The company says 20,000 shares will be offered at $3 a piece at a future date. That share count equals about 1% of the equity in the card at the price and valuation. Collectable has to file paperwork with the Securities and Exchange Commission before it can hold its sales, which it terms an IPO. If the sale goes forward successfully at that value, the Ruth card will be the most expensive sports card ever, vaulting past the $5.2 million paid for a Mickey Mantle in a private transaction in January. The market for memorabilia has been red hot the past year, as that Mantle sale itself beat the valuation record of $3.4 million set in August 2020 for a Mike Trout rookie card.

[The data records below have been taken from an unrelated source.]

Definition row_major (ds : list Z) : list Z := (λ i, product (drop (S i) ds)) <$> seq 0 (length ds).
(** What [serialize] writes for an unsplit tensor. *)
Definition ser (ds : list Z) : key :=
  [KInt MAGIC_NUMBER; KInt (zlen ds)] ++ (KInt <$> ds) ++ (KInt <$> row_major ds) ++ (if decide (ds = []) then [] else [KInt 0]).
Lemma length_ser ds es : length ds = length es → length (ser ds) = length (ser es).
Proof.
  intros Hl. unfold ser, row_major. simpl. rewrite !length_app, !length_fmap, !length_seq, Hl. destruct ds, es; try done.
Qed.
Lemma zlen_ser ds : zlen (ser ds) <= 2 + zlen ds + zlen ds + 1.
Proof. unfold ser, row_major, zlen. simpl. rewrite !length_app, !length_fmap, length_seq. case_decide; simpl; lia. Qed.

Lemma take_dims t ds : has_shape t ds → take (Z.to_nat (numDim t)) (dim t) = ds.
Proof.
  intros Ht. rewrite (hs_num _ _ Ht). unfold zlen. rewrite Nat2Z.id. pose proof (hs_max _ _ Ht) as Hm. unfold MAX_DIM, zlen in Hm.
  apply list_eq. intros i. destruct (ds !! i) as [d|] eqn:Hd.
  - pose proof (lookup_lt_Some _ _ _ Hd). rewrite lookup_take_lt by done. by apply (hs_dims _ _ Ht).
  - apply lookup_ge_None in Hd. by rewrite lookup_take_ge by done.
Qed.
Lemma take_strides t ds : has_shape t ds → take (Z.to_nat (numDim t)) (stride t) = row_major ds.
Proof.
  intros Ht. rewrite (hs_num _ _ Ht). unfold zlen. rewrite Nat2Z.id. pose proof (hs_max _ _ Ht) as Hm. unfold MAX_DIM, zlen in Hm.
  apply list_eq. intros i. unfold row_major. rewrite list_lookup_fmap. destruct (decide (i < length ds)%nat) as [Hi|Hi].
  - rewrite lookup_take_lt, lookup_seq_lt by done. simpl. by apply (hs_layout _ _ Ht).
  - rewrite lookup_take_ge by lia. by rewrite lookup_seq_ge by lia.
Qed.

Lemma serialize_ok h t ds keys i :
  has_shape t ds → unsplit h t → 0 <= i → i + 2 + 2 * zlen ds + 1 <= zlen keys →
  serialize h t keys i = Ok (splice keys i (ser ds)).
Proof.
  intros Ht Hu Hi Hk. unfold serialize. pose proof (zlen_nonneg ds) as H0. pose proof (hs_max _ _ Ht) as Hm. unfold MAX_DIM in Hm.
  rewrite pset_splice by lia. cbn [mbind res_bind]. set (k1 := splice keys i [KInt MAGIC_NUMBER]).
  assert (length k1 = length keys) as L1 by (apply length_splice; unfold zlen in *; simpl; lia).
  rewrite pset_splice by (unfold zlen in *; lia). cbn [mbind res_bind]. rewrite (hs_num _ _ Ht).
  assert (splice k1 (i + 1) [KInt (zlen ds)] = splice keys i [KInt MAGIC_NUMBER; KInt (zlen ds)]) as ->.
  { apply (splice_splice keys i [KInt MAGIC_NUMBER]); [lia|unfold zlen in *; simpl; lia]. }
  set (p2 := [KInt MAGIC_NUMBER; KInt (zlen ds)]).
  assert (∀ p, i + zlen p <= zlen keys → zlen (splice keys i p) = zlen keys) as Lp by (intros p Hp; unfold zlen in *; rewrite length_splice by (unfold zlen; lia); done).
  assert (zlen p2 = 2) as Z2 by done. pose proof (take_dims t ds Ht) as Hd. pose proof (take_strides t ds Ht) as Hs. rewrite (hs_num _ _ Ht) in Hd, Hs.
  rewrite put_ints_ok by (rewrite ?Lp by lia; unfold zlen in *; rewrite ?(hs_dim _ _ Ht); lia). cbn [mbind res_bind]. rewrite Hd.
  rewrite <-Z2 at 1. rewrite splice_splice by (rewrite ?Z2; unfold zlen in *; rewrite ?length_fmap; lia). set (p3 := p2 ++ (KInt <$> ds)).
  assert (zlen p3 = 2 + zlen ds) as Z3 by (unfold p3, zlen; rewrite length_app, length_fmap; simpl; lia).
  rewrite put_ints_ok by (rewrite ?Lp by lia; unfold zlen in *; rewrite ?(hs_stride _ _ Ht); lia). cbn [mbind res_bind]. rewrite Hs.
  replace (i + 2 + zlen ds) with (i + zlen p3) by lia.
  assert (zlen (KInt <$> row_major ds) = zlen ds) as Zr by (unfold zlen, row_major; rewrite !length_fmap, length_seq; done).
  rewrite splice_splice by (rewrite ?Zr; lia). set (p4 := p3 ++ (KInt <$> row_major ds)).
  assert (zlen p4 = 2 + 2 * zlen ds) as Z4 by (unfold p4, zlen in *; rewrite length_app; lia).
  replace (i + zlen p3 + zlen ds) with (i + zlen p4) by lia.
  assert (ser ds = p4 ++ (if decide (ds = []) then [] else [KInt 0])) as -> by (unfold ser, p4, p3, p2; by rewrite <-!app_assoc).
  unfold py_range.
  match goal with |- foldM ?f _ ?st = _ =>
    destruct (foldM_up (λ j ks, ks = splice keys i (p4 ++ (if decide (j = 0) then [] else [KInt 0]))) f 0 (zlen ds) st) as (ks & -> & ->) end.
  - done.
  - by rewrite decide_True, app_nil_r by done.
  - intros j ks Hj ->. destruct (unsplit_at h t j Hu ltac:(lia)) as (l & s & -> & _ & Hl & Hn). cbn [mbind res_bind].
    unfold load. rewrite Hl. cbn [mbind res_bind]. unfold split_serialize. rewrite Hn. set (e := if decide (j = 0) then [] else [KInt 0]).
    assert (zlen e <= 1) as He by (unfold e; case_decide; done). pose proof (zlen_nonneg e).
    assert (zlen (p4 ++ e) <= zlen p4 + 1) as Hpe by (unfold zlen in *; rewrite length_app; lia).
    rewrite pset_splice by (rewrite Lp by lia; lia). cbn [mbind res_bind]. eexists. split; [done|]. rewrite decide_False by lia.
    unfold e. case_decide; [rewrite app_nil_r; by apply splice_splice; [lia|rewrite Z4; change (zlen [KInt 0]) with 1; lia]|].
    rewrite <-(splice_splice keys i p4 [KInt 0]) by (rewrite ?Z4; change (zlen [KInt 0]) with 1; lia).
    apply splice_over; [lia| |done]. rewrite Lp by lia. change (zlen [KInt 0]) with 1. lia.
  - f_equal. f_equal. f_equal. simpl. destruct ds; [done|]. rewrite decide_False, decide_False by (done || unfold zlen; simpl; lia). done.
Qed.
(* ===== verification/DbGraph.v ===== *)
(** * DbGraph: the graph of operators

    [graph.py]: [Graph] keeps the edges that enter and that leave every operator, in
    two [OpMap]s.  An [OpMap] is a [SortedDict] of [SortedSet]s: here a finite map of
    finite sets, iterated over in the order of the keys.  Reading an absent key enters
    an empty set, so the operations that read return the map.

    Entering an operator or an edge compares it with others.  Operators are compared by
    number, then by reference, which raises [TypeError] for two operators of the same
    number: [om_insert] and [set_add] check that there are none.

    An operator of the graph has a number from 100; the sources [GUID_INPUT] and
    [GUID_WEIGHT] are the other ends of the edges into inputs and weights.

    The theorems show that [has_loop] decides whether there is a loop, that
    [get_operator_list] lists the operators with every operator after those it reads
    from, and that it does so for every graph the builders of this file make. *)

From stdpp Require Import sorting relations.
From S2P Require Import Prelude PgArray DbTensor DbOp DbModel Kahn.

Open Scope Z_scope.

Definition AttributeError : string := "AttributeError".

(** ** Edges and maps *)

Record Edge := mkEdge { srcOp : Op; dstOp : Op; srcIdx : Z; dstIdx : Z }.
#[export] Instance Edge_eq_dec : EqDecision Edge.
Proof. solve_decision. Defined.
#[export] Instance Op_countable : Countable Op.
Proof. by apply (inj_countable' (λ o, (guid o, ptr o)) (λ p, mkOp p.1 p.2)); intros []. Defined.
#[export] Instance Edge_countable : Countable Edge.
Proof.
  by apply (inj_countable' (λ e, (srcOp e, dstOp e, srcIdx e, dstIdx e)) (λ '(a, b, i, j), mkEdge a b i j)); intros [].
Defined.

(** [Op.__lt__] does not raise. *)
Definition op_comparable (a b : Op) : bool := negb (guid a =? guid b) || bool_decide (a = b).
Definition edge_comparable (a b : Edge) : bool :=
  if negb (bool_decide (srcOp a = srcOp b)) then op_comparable (srcOp a) (srcOp b)
  else if negb (bool_decide (dstOp a = dstOp b)) then op_comparable (dstOp a) (dstOp b)
  else true.
(** [Edge.__lt__] *)
Definition edge_lt (a b : Edge) : bool :=
  if negb (bool_decide (srcOp a = srcOp b)) then guid (srcOp a) <? guid (srcOp b)
  else if negb (bool_decide (dstOp a = dstOp b)) then guid (dstOp a) <? guid (dstOp b)
  else if negb (srcIdx a =? srcIdx b) then srcIdx a <? srcIdx b
  else if negb (dstIdx a =? dstIdx b) then dstIdx a <? dstIdx b
  else false.

Abbreviation OpMap := (gmap Op (gset Edge)).

(** The order of iteration. *)
Definition edge_le (a b : Edge) : Prop := edge_lt b a = false.
#[export] Instance edge_le_dec a b : Decision (edge_le a b).
Proof. unfold edge_le. apply _. Defined.
Definition entry_le (a b : Op * gset Edge) : Prop := guid a.1 <= guid b.1.
#[export] Instance entry_le_dec a b : Decision (entry_le a b).
Proof. unfold entry_le. apply _. Defined.
Definition edges (s : gset Edge) : list Edge := merge_sort edge_le (elements s).
Definition map_items (m : OpMap) : list (Op * gset Edge) := merge_sort entry_le (map_to_list m).

Definition om_insert (m : OpMap) (k : Op) (s : gset Edge) : res OpMap :=
  check (forallb (op_comparable k) (elements (dom m))) TypeError (Ok (<[k := s]> m)).
(** [OpMap.__getitem__] *)
Definition getitem (m : OpMap) (k : Op) : res (OpMap * gset Edge) :=
  match m !! k with
  | Some s => Ok (m, s)
  | None => m ← om_insert m k ∅; Ok (m, ∅)
  end.
(** [m[k].add(e)] *)
Definition set_add (m : OpMap) (k : Op) (e : Edge) : res OpMap :=
  '(m, s) ← getitem m k;
  if bool_decide (e ∈ s) then Ok m
  else check (forallb (edge_comparable e) (elements s)) TypeError (Ok (<[k := {[e]} ∪ s]> m)).
(** [m[k].remove(e)] *)
Definition set_remove (m : OpMap) (k : Op) (e : Edge) : res OpMap :=
  '(m, s) ← getitem m k;
  check (bool_decide (e ∈ s)) KeyError (Ok (<[k := s ∖ {[e]}]> m)).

The 1914 Ruth is a “pre-rookie” card from when the Babe, then a 19-year old left-handed pitcher, played for the Baltimore Orioles of the International League, at that time considered a minor league circuit of eight teams. The reverse of the card features the team’s schedule for the season, while the front shows the 6-foot, 2-inch tall Ruth standing and wearing a glove. By July 11 that season, Ruth had been sold to the Boston Red Sox and made his major league debut. According to PSA, a card grader, one of the Ruth 1914 cards last sold in 2013, at auction for $450,300. The 1914 cards were printed with either a blue or red border at the time and, “In any grade, this pre-rookie card is a find of a lifetime,” PSA said.
Collectable’s Levine says the card will be displayed indefinitely at the Babe Ruth Birthplace and Museum in Baltimore. According to a 2011 Associated Press report, the card being sold may have originated with a Baltimore man named Arch Davis, who hawked newspapers in which the cards were included as promotional items. Davis kept a set that was inserted with the paper for himself at the time, passing it down through the family. It is unclear if the Davis family remain the majority owners or if the ownership has changed since the AP report.
Collectable, which began operation in September and recently closed its Series A venture capital funding round, will offer non-binding pre-orders for the Babe Ruth card shares starting today, according to Levine.